[Saved entries]

Lemma sha1_blocks_spec l : forall pre fuel st dat,
  length dat = 64%nat -> (length l < fuel)%nat ->
  exists dat', length dat' = 64%nat /\
    update_blocks fuel st dat (pre ++ l) (zlen pre) (zlen l) =
      Ok (absorb sha1_block st l, dat', zlen (pre ++ l) - zlen (leftover l), zlen (leftover l)).
Proof.
  induction l as [l Hl|b l Hb IH] using block_ind; intros pre [|fuel] st dat Hd Hf; try lia; cbn [update_blocks].
  - exists dat. split; [done|].
    replace (SHA_BLOCKSIZE <=? zlen l) with false by (symmetry; apply Z.leb_gt; unfold zlen, SHA_BLOCKSIZE; lia).
    rewrite absorb_short, leftover_short by done. do 3 f_equal. zl.
  - assert (Hzb : zlen b = SHA_BLOCKSIZE) by (unfold zlen, SHA_BLOCKSIZE; lia).
    rewrite zlen_app, Hzb. pose proof (zlen_nonneg l). zbool.
    rewrite <- Hzb, has_bytes_sub by (by exists pre, l). cbn [rbind].
    destruct (buffered_blit dat [] b) as (d1 & Hd1 & Hbuf); [by apply buffered_nil|cbn [length]; lia|].
    change (zlen []) with 0 in Hd1. rewrite Hd1. cbn [rbind]. rewrite (buffered_full _ _ Hbuf) by done. cbn [app].
    replace (zlen pre + zlen b) with (zlen (pre ++ b)) by zl. replace (zlen b + zlen l - zlen b) with (zlen l) by lia.
    rewrite (app_assoc pre b l). rewrite length_app in Hf.
    destruct (IH (pre ++ b)%list fuel (sha_transform st (maybe_byte_reverse b)) (maybe_byte_reverse b)) as (d2 & Hl2 & ->);
      [by rewrite length_reverse|lia|]. exists d2. split; [done|].
    by rewrite absorb_block, leftover_block.
Qed.

(** The end of the update, once the buffer is empty: [input = pre ++ l]. *)
Lemma sha1_rest_spec pre l st dat lo hi m :
  length dat = 64%nat -> st = absorb sha1_block sha1_magic m -> leftover m = [] ->
  counts lo hi (8 * zlen (m ++ l)) ->
  exists c,
    (do (dig, dat, buffer, count) <- update_blocks (S (length (pre ++ l))) st dat (pre ++ l) (zlen pre) (zlen l);
     do rest <- sub (pre ++ l) buffer count;
     do dat <- blit dat 0 rest;
     Ok (mk_sha1 dig lo hi dat count)) = Ok c /\ sha1_holds c (m ++ l).
Proof.
  intros Hd -> Hm Hc.
  destruct (sha1_blocks_spec l pre (S (length (pre ++ l))) (absorb sha1_block sha1_magic m) dat Hd) as (d1 & Hd1 & ->);
    [rewrite length_app; lia|]. cbn [rbind]. rewrite sub_leftover. cbn [rbind].
  destruct (buffered_blit d1 [] (leftover l)) as (d2 & Hd2 & Hbuf);
    [by apply buffered_nil|pose proof (leftover_lt l); cbn [length]; lia|].
  change (zlen []) with 0 in Hd2. rewrite Hd2. cbn [rbind]. eexists. split; [done|].
  unfold sha1_holds. cbn [digest_words data local count_lo count_hi].
  by rewrite absorb_app, leftover_app, Hm.
Qed.

Lemma sha1_counts lo hi n k :
  counts lo hi (8 * n) -> 0 <= k < 2 ^ 32 ->
  let bits := u32 (Z.shiftl k 3) in
  counts (u32 (lo + bits)) (u32 ((if u32 (lo + bits) <? lo then u32 (hi + 1) else hi) + Z.shiftr k 29)) (8 * (n + k)).
Proof.
  intros Hc Hk. cbv zeta. replace (8 * (n + k)) with (8 * n + 8 * k) by lia.
  eapply counts_add; [exact Hc|lia| |].
  - rewrite (Z.add_comm lo). apply counts_carry; [apply fits_u32|apply Hc].
  - rewrite (Z.add_comm (u32 (Z.shiftl k 3))). unfold u32.
    destruct (_ <? _); [by rewrite Zplus_mod_idemp_l|by rewrite Z.add_0_r].
Qed.

Lemma sha1_holds_update c m d :
  sha1_holds c m -> zlen d < 2 ^ 32 ->
  exists c', apr_sha1_update_binary c d = Ok c' /\ sha1_holds c' (m ++ d).
Proof.
  intros (Hst & Hbuf & Hloc & Hc) Hd. unfold apr_sha1_update_binary. pose proof (zlen_nonneg d).
  pose proof (sha1_counts _ _ _ (zlen d) Hc ltac:(lia)) as Hc'. cbv zeta in Hc'. rewrite <- zlen_app in Hc'.
  revert Hc'. generalize (u32 ((if u32 (count_lo c + u32 (Z.shiftl (zlen d) 3)) <? count_lo c then
    u32 (count_hi c + 1) else count_hi c) + Z.shiftr (zlen d) 29)).
  generalize (u32 (count_lo c + u32 (Z.shiftl (zlen d) 3))). intros lo hi Hc'.
  rewrite Hloc. destruct (Z.eqb_spec (zlen (leftover m)) 0) as [E0|E0]; cbn [rbind].
  { assert (Hl : leftover m = []) by (destruct (leftover m); [done|zl]).
    rewrite Z.sub_0_r. apply (sha1_rest_spec [] d); [apply Hbuf|done|done|done]. }
  pose proof (leftover_lt m) as Hlt. set (L := leftover m) in *. unfold SHA_BLOCKSIZE.
  destruct (Z.ltb_spec (zlen d) (64 - zlen L)) as [Hs|Hs].
  - rewrite (has_bytes_sub d 0 d) by (exists [], []; by rewrite app_nil_r). cbn [rbind].
    destruct (buffered_blit (data c) L d Hbuf) as (d1 & -> & Hb1); [unfold zlen in *; lia|]. cbn [rbind].
    assert (Hlen : (length (L ++ d) < 64)%nat) by (rewrite length_app; unfold zlen in *; lia).
    zbool. cbn [rbind]. eexists. split; [done|]. unfold sha1_holds. cbn [digest_words data local count_lo count_hi].
    rewrite absorb_app, leftover_app, absorb_short, leftover_short, zlen_app by done. done.
  - set (d1 := take (64 - length L) d). set (d2 := drop (64 - length L) d).
    assert (Hdd : d = (d1 ++ d2)%list) by (symmetry; apply take_drop).
    assert (Hl1 : length d1 = (64 - length L)%nat) by (subst d1; rewrite length_take; unfold zlen in *; lia).
    replace (64 - zlen L) with (zlen d1) by (unfold zlen; lia).
    rewrite Hdd, (has_bytes_sub _ 0 d1) by (by exists [], d2). cbn [rbind].
    destruct (buffered_blit (data c) L d1 Hbuf) as (b1 & -> & Hb1); [lia|]. cbn [rbind].
    assert (H64 : length (L ++ d1) = 64%nat) by (rewrite length_app; lia).
    rewrite (buffered_full _ _ Hb1 H64). replace (zlen L + zlen d1) with 64 by (unfold zlen; lia). cbn [rbind Z.eqb Pos.eqb].
    rewrite zlen_app. replace (zlen d1 + zlen d2 - zlen d1) with (zlen d2) by lia.
    rewrite (app_assoc m d1 d2). apply sha1_rest_spec.
    + by rewrite length_reverse.
    + rewrite Hst, absorb_app. fold L. rewrite <- (app_nil_r (L ++ d1)), absorb_block by done.
      by rewrite (absorb_short _ _ []), app_nil_r by (cbn; lia).
    + rewrite leftover_app. fold L. by rewrite <- (app_nil_r (L ++ d1)), leftover_block.
    + by rewrite <- app_assoc, <- Hdd.
Qed.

= Assignment =
Keeping every character as it is, restate the lines above that run from the line with "revert Hc'. generalize" through the line with "destruct (buffered_blit (data c) L d1", both included, and nothing else.

= Answer for this exercise =
  revert Hc'. generalize (u32 ((if u32 (count_lo c + u32 (Z.shiftl (zlen d) 3)) <? count_lo c then
    u32 (count_hi c + 1) else count_hi c) + Z.shiftr (zlen d) 29)).
  generalize (u32 (count_lo c + u32 (Z.shiftl (zlen d) 3))). intros lo hi Hc'.
  rewrite Hloc. destruct (Z.eqb_spec (zlen (leftover m)) 0) as [E0|E0]; cbn [rbind].
  { assert (Hl : leftover m = []) by (destruct (leftover m); [done|zl]).
    rewrite Z.sub_0_r. apply (sha1_rest_spec [] d); [apply Hbuf|done|done|done]. }
  pose proof (leftover_lt m) as Hlt. set (L := leftover m) in *. unfold SHA_BLOCKSIZE.
  destruct (Z.ltb_spec (zlen d) (64 - zlen L)) as [Hs|Hs].
  - rewrite (has_bytes_sub d 0 d) by (exists [], []; by rewrite app_nil_r). cbn [rbind].
    destruct (buffered_blit (data c) L d Hbuf) as (d1 & -> & Hb1); [unfold zlen in *; lia|]. cbn [rbind].
    assert (Hlen : (length (L ++ d) < 64)%nat) by (rewrite length_app; unfold zlen in *; lia).
    zbool. cbn [rbind]. eexists. split; [done|]. unfold sha1_holds. cbn [digest_words data local count_lo count_hi].
    rewrite absorb_app, leftover_app, absorb_short, leftover_short, zlen_app by done. done.
  - set (d1 := take (64 - length L) d). set (d2 := drop (64 - length L) d).
    assert (Hdd : d = (d1 ++ d2)%list) by (symmetry; apply take_drop).
    assert (Hl1 : length d1 = (64 - length L)%nat) by (subst d1; rewrite length_take; unfold zlen in *; lia).
    replace (64 - zlen L) with (zlen d1) by (unfold zlen; lia).
    rewrite Hdd, (has_bytes_sub _ 0 d1) by (by exists [], d2). cbn [rbind].
    destruct (buffered_blit (data c) L d1 Hbuf) as (b1 & -> & Hb1); [lia|]. cbn [rbind].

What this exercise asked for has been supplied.